Example 2: Define some fields of records, then use them:


       STRUCTURE /PRODUCT/
              INTEGER*4    ID
              CHARACTER*16 NAME
              CHARACTER*8  MODEL
              REAL*4       COST
              REAL*4       PRICE
       END STRUCTURE
       RECORD /PRODUCT/  CURRENT, PRIOR, NEXT, LINE(10)
       CURRENT.ID = 82
       PRIOR.NAME = "CacheBoard"
       NEXT.PRICE = 1000.00
       LINE(2).MODEL = "96K"
       PRINT 1, CURRENT.ID, PRIOR.NAME, NEXT.PRICE,LINE(2).MODEL
1      FORMAT(1X I5/1X A16/1X F8.2/1X A8)
       END

The above program produces the following output:


82
CacheBoard
1000.00
96K

RETURN

A RETURN statement returns control to the calling program unit.

RETURN [e]

Parameter 

Description 

e

Expression of type INTEGER or REAL

Description

Execution of a RETURN statement terminates the reference of a function or subroutine.

Execution of an END statement in a function or a subroutine is equivalent to the execution of a RETURN statement. @

The expression e is evaluated and converted to integer, if required. e defines the ordinal number of the alternate return label to be used. Alternate return labels are specified as asterisks (or ampersands) @ in the SUBROUTINE statement.

If e is not specified, or the value of e is less than one or greater than the number of asterisks or ampersands in the SUBROUTINE statement that contains the RETURN statement, control is returned normally to the statement following the CALL statement that invoked the subroutine.

If the value of e is between one and the number of asterisks (or ampersands) in the SUBROUTINE statement, control is returned to the statement identified by the eth alternate. A RETURN statement can appear only in a function subprogram or subroutine.

Examples

Example 1: Standard return:


       CHARACTER*25 TEXT 
       TEXT = "Some kind of minor catastrophe"
       ... 
       CALL OOPS ( TEXT ) 
       STOP 
       END
       SUBROUTINE OOPS ( S ) 
       CHARACTER S* 32 
       WRITE (*,*) S 
       RETURN 
       END 

Example 2: Alternate return:


       CALL RANK ( N, *8, *9 ) 
       WRITE (*,*) 'OK - Normal Return' 
       STOP 
8     WRITE (*,*) 'Minor - 1st alternate return' 
       STOP 
9     WRITE (*,*) 'Major - 2nd alternate return' 
       END 
       SUBROUTINE RANK (N, *,*) 
       IF ( N .EQ. 0 ) RETURN 
       IF ( N .EQ. 1 ) RETURN 1 
       RETURN 2 
       END 

REWIND

The REWIND statement positions the file associated with the specified unit to its initial point.


Note -

Use the TOPEN() routines to rewind tape devices. See the Fortran Library Reference Manual for details.


REWIND u

REWIND ([UNIT=] u [, IOSTAT=ios] [, ERR= s])

Parameter 

Description 

u

Unit identifier of an external unit connected to the file u must be connected for sequential access, or append access.

ios

I/O specifier, an integer variable or an integer array element  

s

Error specifier: s must be the label of an executable statement in the same program in which this REWIND statement occurs. The program control is transferred to this label in case of an error during the execution of the REWIND statement.

Description

The options can be specified in any order.
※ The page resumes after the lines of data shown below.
(** * The dive planner's set point schedule, persistence and delete guards

    A shallow embedding of [set_points.cpp] (the [SetPoints] class),
    [gaslist.cpp] (the [GasList] class) and of the delete handlers of
    [DivePlanWindow], followed by the properties proved about them.

    Conventions.
    - A C++ [double] is its IEEE-754 binary64 object representation, a
      64-bit word; the comparison operators are the IEEE ones (a NaN is
      unordered, the two zeros are equal).
    - [size_t] is a 64-bit unsigned word, an [enum class] a 32-bit word;
      files are byte sequences in host (little-endian) order.
    - Undefined behaviour (an out-of-range [operator[]], the use of a
      variable that a short read left uninitialised) is [None].
    - Memory allocation succeeds, except where [std::vector::reserve] must
      throw [std::length_error]. *)

From Stdlib Require Import ZArith List Lia Bool Floats Permutation Sorted.
From coqutil Require Import Word.Interface Word.Properties Word.Naive.
From coqutil Require Import Word.LittleEndianList.
Import ListNotations.
Local Open Scope Z_scope.

#[local] Set Warnings "-inexact-float".

Definition byte : Type := Init.Byte.byte.

(** ** Error monad for undefined behaviour *)

Notation "x <- e ;; k" :=
  (match e with Some x => k | None => None end)
  (at level 61, e at next level, right associativity).
Notation "' p <- e ;; k" :=
  (match e with Some p => k | None => None end)
  (at level 61, p pattern, e at next level, right associativity).

(** ** IEEE-754 binary64 values *)

Definition double : Type := Naive.word64.

Module Double.

Definition bits (x : double) : Z := word.unsigned x.
Definition of_bits (z : Z) : double := word.of_Z z.

(** Sign bit, and the 63 bits of biased exponent and fraction. *)
Definition sign (x : double) : bool := Z.testbit (bits x) 63.
Definition magnitude (x : double) : Z := Z.land (bits x) (Z.ones 63).

(** Exponent field all ones and a non-zero fraction. *)
Definition is_nan (x : double) : bool := 0x7ff0000000000000 <? magnitude x.

(** On values that are not NaN the IEEE order is the order of the
    sign-magnitude integers. *)
Definition ord_key (x : double) : Z :=
  if sign x then - magnitude x else magnitude x.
Rewinding a unit not associated with any file has no effect. Likewise, REWIND in a terminal file has no effect either.

Using a REWIND statement on a direct-access file is not defined in the FORTRAN 77 Standard, and is unpredictable.

Examples

Example 1: Simple form of unit specifier:


       ENDFILE 3 
       REWIND 3 
       READ (3,'(I2)') I 
       REWIND 3 
       READ (3,'(I2)')I 

Example 2: REWIND with the UNIT=u form of unit specifier and error trap:


       INTEGER  CODE
       ...
       REWIND (UNIT = 3) 
       REWIND (UNIT = 3, IOSTAT = CODE, ERR = 100) 
       ... 
100       WRITE (*,*) 'error in rewinding'
       STOP 

SAVE

The SAVE statement preserves items in a subprogram after the RETURN or END statements are executed, preventing them from becoming undefined.

SAVE [ v [, v ] ]

Parameter 

Description 

v

Name of an array, variable, or common block (enclosed in slashes), occurring in a subprogram  

Description

SAVE variables are placed in an internal static area. All common blocks are already preserved because they have been allocated to a static area. Therefore, common block names specified in SAVE statements are allowed but ignored.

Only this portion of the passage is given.